[Stored items]
(* ===== verification/ServerNt3Proofs.v ===== *)
(** * ServerNt3Proofs: the handshake of a client of version 3 *)

From S2P Require Import Prelude NtTypes Monads LocalTypes Json JsonRoundTrip Message3.
From S2P Require Import WireEncoder4.
From S2P Require Import WireEncoder3 WireDecoder3 ServerTypes WireConnection4 NetworkQueue.
From S2P Require Import UidVector.
From S2P Require Import ServerImpl ServerNt3 ServerFrames.
Local Open Scope Z_scope.

Section Nt3Frames.
Context {L : Type} {LI : LocalInterface jvalue L} {EN : Env} {WC : WpiClock} {JF : JsonFloat} {MA : Machine}.
Context {I : SImpl L -> SImpl L -> Prop} {FR : Frame I}.

Lemma fr_ptr_items {A} (m : gmap addr A) : framed I (ptr_items m : M (SImpl L) _).
Proof. unfold ptr_items. frame. Qed.
Lemma fr_initial_assign c b t : framed I (initial_assign c b t : M (SImpl L) _).
Proof. unfold initial_assign. frame. Qed.
Lemma fr_publish3 c t pubuid : framed I (publish3 c t pubuid : M (SImpl L) _).
Proof. unfold publish3. frame. Qed.
Lemma fr_next_pubuid c : framed I (next_pubuid c : M (SImpl L) _).
Proof. unfold next_pubuid. frame. Qed.
Lemma fr_known_topic id : framed I (known_topic id : M (SImpl L) _).
Proof. unfold known_topic. frame. Qed.
Lemma fr_SetFlags from t flags : framed I (SetFlags from t flags : M (SImpl L) _).
Proof. unfold SetFlags. frame. Qed.
Lemma fr_unpublish3 c t pubuid : framed I (unpublish3 c t pubuid : M (SImpl L) _).
Proof. unfold unpublish3. frame. Qed.
Hint Resolve fr_ptr_items fr_initial_assign fr_publish3 fr_next_pubuid fr_known_topic fr_SetFlags fr_unpublish3 : frames.
Lemma fr_EntryAssign c name id value flags : framed I (Client3_EntryAssign c name id value flags : M (SImpl L) _).
Proof. unfold Client3_EntryAssign. frame. Qed.
Lemma fr_EntryUpdate c id seq_num value : framed I (Client3_EntryUpdate c id seq_num value : M (SImpl L) _).
Proof. unfold Client3_EntryUpdate. frame. Qed.
Lemma fr_FlagsUpdate c id flags : framed I (Client3_FlagsUpdate c id flags : M (SImpl L) _).
Proof. unfold Client3_FlagsUpdate. frame. Qed.
Lemma fr_EntryDelete c id : framed I (Client3_EntryDelete c id : M (SImpl L) _).
Proof. unfold Client3_EntryDelete. frame. Qed.
Lemma fr_ClearEntries c : framed I (Client3_ClearEntries c : M (SImpl L) _).
Proof. unfold Client3_ClearEntries. frame. Qed.
Hint Resolve fr_EntryAssign fr_EntryUpdate fr_FlagsUpdate fr_EntryDelete fr_ClearEntries : frames.

End Nt3Frames.
#[export] Hint Resolve fr_ptr_items fr_initial_assign fr_publish3 fr_next_pubuid fr_known_topic fr_SetFlags fr_unpublish3
  fr_EntryAssign fr_EntryUpdate fr_FlagsUpdate fr_EntryDelete fr_ClearEntries : frames.

Section Nt3Proofs.
Context {L : Type} {LI : LocalInterface jvalue L} {EN : Env} {WC : WpiClock} {JF : JsonFloat} {MA : Machine}.
Implicit Types s : SImpl L.

Definition state3 s (c : addr) : option State3 := cd ← s_clientHeap s !! c; state3_of cd.

(** What is expected of a client in a state, and the state it is then in *)
Definition expected3 (st : State3) (call : Call3) : bool :=
  match call with
  | KeepAlive | ClearEntries | EntryUpdate _ _ _ | FlagsUpdate _ _ | EntryDelete _ => bool_decide (st = kStateRunning)
  | ClientHello _ proto_rev => bool_decide (st = kStateInitial) && (proto_rev =? 0x0300)
  | ClientHelloDone => bool_decide (st = kStateServerHelloComplete)
  | EntryAssign _ _ _ _ _ | ExecuteRpc _ _ _ | RpcResponse _ _ _ => true
  | ServerHelloDone | ProtoUnsup _ | ServerHello _ _ => false
  end.
Definition next_state3 (st : State3) (call : Call3) : State3 :=
  if expected3 st call then
    match call with ClientHello _ _ => kStateServerHelloComplete | ClientHelloDone => kStateRunning | _ => st end
  else st.

Lemma slots_state3 s s' c : slots_of s' = slots_of s -> state3 s' c = state3 s c.
Proof.
  intros [= _ _ _ E]. unfold state3. apply (f_equal (fun m => m !! c)) in E. rewrite !lookup_fmap in E.
  destruct (s_clientHeap s !! c), (s_clientHeap s' !! c); cbn in *; congruence.
Qed.

Lemma wlp_same {A B} (m : M (SImpl L) A) (k : A -> M (SImpl L) B) Q s : framed slots_kept m ->
  (forall a s', slots_of s' = slots_of s -> wlp (k a) Q s') -> wlp (bind m k) Q s.
Proof. intros Hm Hk. apply wlp_bind. eapply wlp_mono; [apply Hm|]. intros a s' E. by apply Hk. Qed.

Ltac same_steps := repeat (apply wlp_same; [solve [frame]|intros ? ? ?]; cbv zeta).

Ltac state_kept :=
  repeat match goal with
  | H : slots_of ?x = slots_of _ |- context [state3 ?x _] => rewrite (slots_state3 _ _ _ H)
  end.

(** Reading the state of a client *)
Lemma in_state_run s c st st' : state3 s c = Some st -> in_state c st' s = Some (bool_decide (st = st'), s).
Proof.
  unfold state3, in_state, get3, client, bind, get, deref, ret, state3_of.
  destruct (s_clientHeap s !! c) as [cd|]; [|done]. cbn. destruct (cd_kind cd); try done. cbn. by intros [= ->].
Qed.
Lemma set_state_run s c st st' : state3 s c = Some st -> wlp (set_state c st') (fun _ s' => state3 s' c = Some st') s.
Proof.
  intros Hst. unfold set_state, on3, upd_client, client. apply wlp_bind, wlp_bind, wlp_get, wlp_deref. intros cd E. apply wlp_modify.
  unfold state3 in *. cbn. rewrite lookup_insert_eq. cbn. rewrite E in Hst. cbn in Hst. unfold state3_of in *. by destruct (cd_kind cd).
Qed.

Lemma hello_run s c : state3 s c = Some kStateInitial ->
  wlp (Client3_ClientHello c 0x0300) (fun err s' => err = None /\ state3 s' c = Some kStateServerHelloComplete) s.
Proof.
  intros Hst. unfold Client3_ClientHello. apply wlp_bind. unfold wlp at 1. rewrite (in_state_run _ _ _ _ Hst).
  rewrite bool_decide_eq_true_2 by done. cbn [negb]. change (0x0300 =? 0x0300) with true. cbn [negb].
  same_steps. apply wlp_bind. eapply wlp_mono; [eapply set_state_run; by state_kept|]. cbv beta. intros [] s2 Hs2.
  same_steps. apply wlp_ret. split; [done|]. by state_kept.
Qed.
(** The server after the answer to a client of another revision: [ProtoUnsup] is written to the
    connection of the client and flushed, which reads the clock; nothing else changes. *)
Definition proto_unsup s (c : addr) (cd : ClientData) (k : Client3) : SImpl L :=
  s <| s_tick ::= S |>
    <| s_clientHeap ::= <[c := cd <| cd_kind := K3 (k <| k3_wire ::= fun w =>
         Flush3 (wpi_Now (s_tick s)) (write3 (WireEncodeProtoUnsup 0x0300) w) |>) |>]> |>.
Definition refused_hello s (c : addr) s' : Prop := exists cd k,
  s_clientHeap s !! c = Some cd /\ cd_kind cd = K3 k /\ s' = proto_unsup s c cd k.

Lemma on3_run s c cd k f : s_clientHeap s !! c = Some cd -> cd_kind cd = K3 k ->
  on3 c f s = Some (tt, s <| s_clientHeap ::= <[c := cd <| cd_kind := K3 (f k) |>]> |>).
Proof. intros E Ek. unfold on3, upd_client, client, bind, get, deref, modify. rewrite E. cbn. by rewrite Ek. Qed.
Lemma bad_hello_run s c rev : state3 s c = Some kStateInitial -> rev <> 0x0300 ->
  wlp (Client3_ClientHello c rev) (fun err s' => err <> None /\ state3 s' c = Some kStateInitial /\ refused_hello s c s') s.
Proof.
  intros Hst Hrev. unfold Client3_ClientHello. apply wlp_bind. unfold wlp at 1. rewrite (in_state_run _ _ _ _ Hst).
  rewrite bool_decide_eq_true_2 by done. replace (rev =? 0x0300) with false by lia. cbn [negb].
  pose proof Hst as Hst'. unfold state3, state3_of in Hst'. destruct (s_clientHeap s !! c) as [cd|] eqn:E; [|done].
  cbn in Hst'. destruct (cd_kind cd) as [| |k] eqn:Ek; [done..|]. injection Hst' as Es.
  set (wire := write3 (WireEncodeProtoUnsup 0x0300) (k3_wire k)).
  assert (exists b bs, x_buffers wire = b :: bs) as (b & bs & Eb).
  { unfold wire, write3. cbn. destruct (x_buffers (k3_wire k)); cbn; eauto. }
  apply wlp_bind. unfold write_wire3, wlp at 1. rewrite (on3_run s c cd k) by done. fold wire.
  set (cd1 := cd <| cd_kind := K3 (k <| k3_wire ::= _ |>) |>). set (s1 := s <| s_clientHeap ::= _ |>).
  assert (s_clientHeap s1 !! c = Some cd1) as E1 by apply lookup_insert_eq.
  apply wlp_bind. unfold Client3_Flush, get3, client, wpi_now, tick.
  repeat wlp_step; assert (a = cd1) as -> by congruence;
    match goal with H : match cd_kind cd1 with _ => _ end = Some _ |- _ => cbn in H; injection H as <- end;
    [by match goal with H : _ = [] |- _ => change (x_buffers wire = []) in H; rewrite Eb in H end|].
  unfold wlp at 1. erewrite on3_run; [|exact E1|reflexivity]. apply wlp_ret. split; [done|]. split.
  - unfold state3. cbn. rewrite lookup_insert_eq. cbn. by rewrite Es.
  - exists cd, k. split; [done|]. split; [done|]. unfold proto_unsup, s1, fupd. cbn. by rewrite insert_insert_eq.
Qed.
Lemma accepted_run m s c st : framed slots_kept m -> state3 s c = Some st ->
  wlp (accepted m) (fun err s' => err = None /\ state3 s' c = Some st) s.
Proof. intros Hm Hst. unfold accepted. same_steps. apply wlp_ret. split; [done|]. by state_kept. Qed.

(** What is proved of a message: the error, the state of the client, and what a message that is
    refused does to the server *)
Definition refused3 s (c : addr) (st : State3) (call : Call3) s' : Prop :=
  match call, st with
  | ClientHello _ _, kStateInitial => refused_hello s c s'
  | _, _ => s' = s
  end.
Definition step3 s (c : addr) (st : State3) (call : Call3) (err : option string) s' : Prop :=
  (err = None <-> expected3 st call = true) /\ state3 s' c = Some (next_state3 st call) /\
  (expected3 st call = false -> refused3 s c st call s').

Lemma step3_accept s c st call m : framed slots_kept m -> state3 s c = Some st -> expected3 st call = true -> next_state3 st call = st ->
  wlp (accepted m) (step3 s c st call) s.
Proof.
  intros Hm Hst He Hn. eapply wlp_mono; [by apply accepted_run|]. intros err s' [-> Hs]. unfold step3. by rewrite He, Hn.
Qed.
Lemma step3_reject s c st call msg : state3 s c = Some st -> expected3 st call = false -> refused3 s c st call s ->
  wlp (reject msg) (step3 s c st call) s.
Proof. intros Hst He Hr. apply wlp_ret. unfold step3, next_state3. by rewrite He. Qed.
Lemma step3_running s c st call msg m : framed slots_kept m -> state3 s c = Some st -> expected3 st call = bool_decide (st = kStateRunning) ->
  next_state3 st call = st -> refused3 s c st call s -> wlp (running c msg m) (step3 s c st call) s.
Proof.
  intros Hm Hst He Hn Hr. unfold running. apply wlp_bind. unfold wlp at 1. rewrite (in_state_run _ _ _ _ Hst).
  case_bool_decide; [by apply step3_accept|by apply step3_reject].
Qed.

(** C19. The handshake of a client of version 3.  A message is accepted exactly when it is
    expected in the state of the client: [ClientHello] of protocol revision 3.0 in the initial
    state, [ClientHelloDone] after it, and keep alive, updates, flags, deletions and clearing
    only once the handshake is complete.  The state goes from initial to hello complete to
    running by these two messages and by nothing else.  A message that is refused leaves the
    whole server as it was, except [ClientHello] of another revision in the initial state: it
    is answered with [ProtoUnsup], which is written to the connection of that client and
    flushed, and nothing else of the server changes.  An assignment is accepted in every
    state, before the handshake too. *)
Theorem nt3_handshake s c st call err s' :
  state3 s c = Some st -> call3_run c call s = Some (err, s') -> step3 s c st call err s'.
Proof.
  intros Hst. apply wlp_run. clear err s'. destruct call; cbn [call3_run].
  all: try (apply step3_running; [|done|done|by destruct st|done]; by eauto with frames).
  all: try (by apply step3_reject).
  all: try (apply (step3_accept _ _ _ _ _); [by eauto with frames|done|done|by destruct st]).
  - apply wlp_bind. unfold wlp at 1. rewrite (in_state_run _ _ _ _ Hst).
    destruct st; cbn; try (by apply step3_reject). apply wlp_bind. eapply wlp_mono; [by eapply set_state_run|].
    intros [] s' Hs'. by apply wlp_ret.
  - destruct (decide (st = kStateInitial)) as [->|Hne].
    + destruct (decide (proto_rev = 0x0300)) as [->|Hrev].
      * eapply wlp_mono; [by apply hello_run|]. by intros err s' [-> Hs].
      * eapply wlp_mono; [by apply bad_hello_run|]. intros err s' (He & Hs & Hr). unfold step3, next_state3. cbn.
        replace (proto_rev =? 0x0300) with false by lia. cbn. done.
    + unfold Client3_ClientHello. apply wlp_bind. unfold wlp at 1. rewrite (in_state_run _ _ _ _ Hst).
      rewrite bool_decide_eq_false_2 by done. apply step3_reject; [done| |by destruct st]. cbn. by rewrite bool_decide_eq_false_2.
  - apply wlp_ret. by split.
  - apply wlp_ret. by split.
Qed.
End Nt3Proofs.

» **WORK REQUIRED**
The entries above hold a line with "destruct (s_clientHeap s !! c) as [cd|];" and a later line with "s <| s_tick ::= S |>". Write out exactly those lines and all lines between, nothing more.

» **EXPECTED ANSWER**
  destruct (s_clientHeap s !! c) as [cd|]; [|done]. cbn. destruct (cd_kind cd); try done. cbn. by intros [= ->].
Qed.
Lemma set_state_run s c st st' : state3 s c = Some st -> wlp (set_state c st') (fun _ s' => state3 s' c = Some st') s.
Proof.
  intros Hst. unfold set_state, on3, upd_client, client. apply wlp_bind, wlp_bind, wlp_get, wlp_deref. intros cd E. apply wlp_modify.
  unfold state3 in *. cbn. rewrite lookup_insert_eq. cbn. rewrite E in Hst. cbn in Hst. unfold state3_of in *. by destruct (cd_kind cd).
Qed.

Lemma hello_run s c : state3 s c = Some kStateInitial ->
  wlp (Client3_ClientHello c 0x0300) (fun err s' => err = None /\ state3 s' c = Some kStateServerHelloComplete) s.
Proof.
  intros Hst. unfold Client3_ClientHello. apply wlp_bind. unfold wlp at 1. rewrite (in_state_run _ _ _ _ Hst).
  rewrite bool_decide_eq_true_2 by done. cbn [negb]. change (0x0300 =? 0x0300) with true. cbn [negb].
  same_steps. apply wlp_bind. eapply wlp_mono; [eapply set_state_run; by state_kept|]. cbv beta. intros [] s2 Hs2.
  same_steps. apply wlp_ret. split; [done|]. by state_kept.
Qed.
(** The server after the answer to a client of another revision: [ProtoUnsup] is written to the
    connection of the client and flushed, which reads the clock; nothing else changes. *)
Definition proto_unsup s (c : addr) (cd : ClientData) (k : Client3) : SImpl L :=
  s <| s_tick ::= S |>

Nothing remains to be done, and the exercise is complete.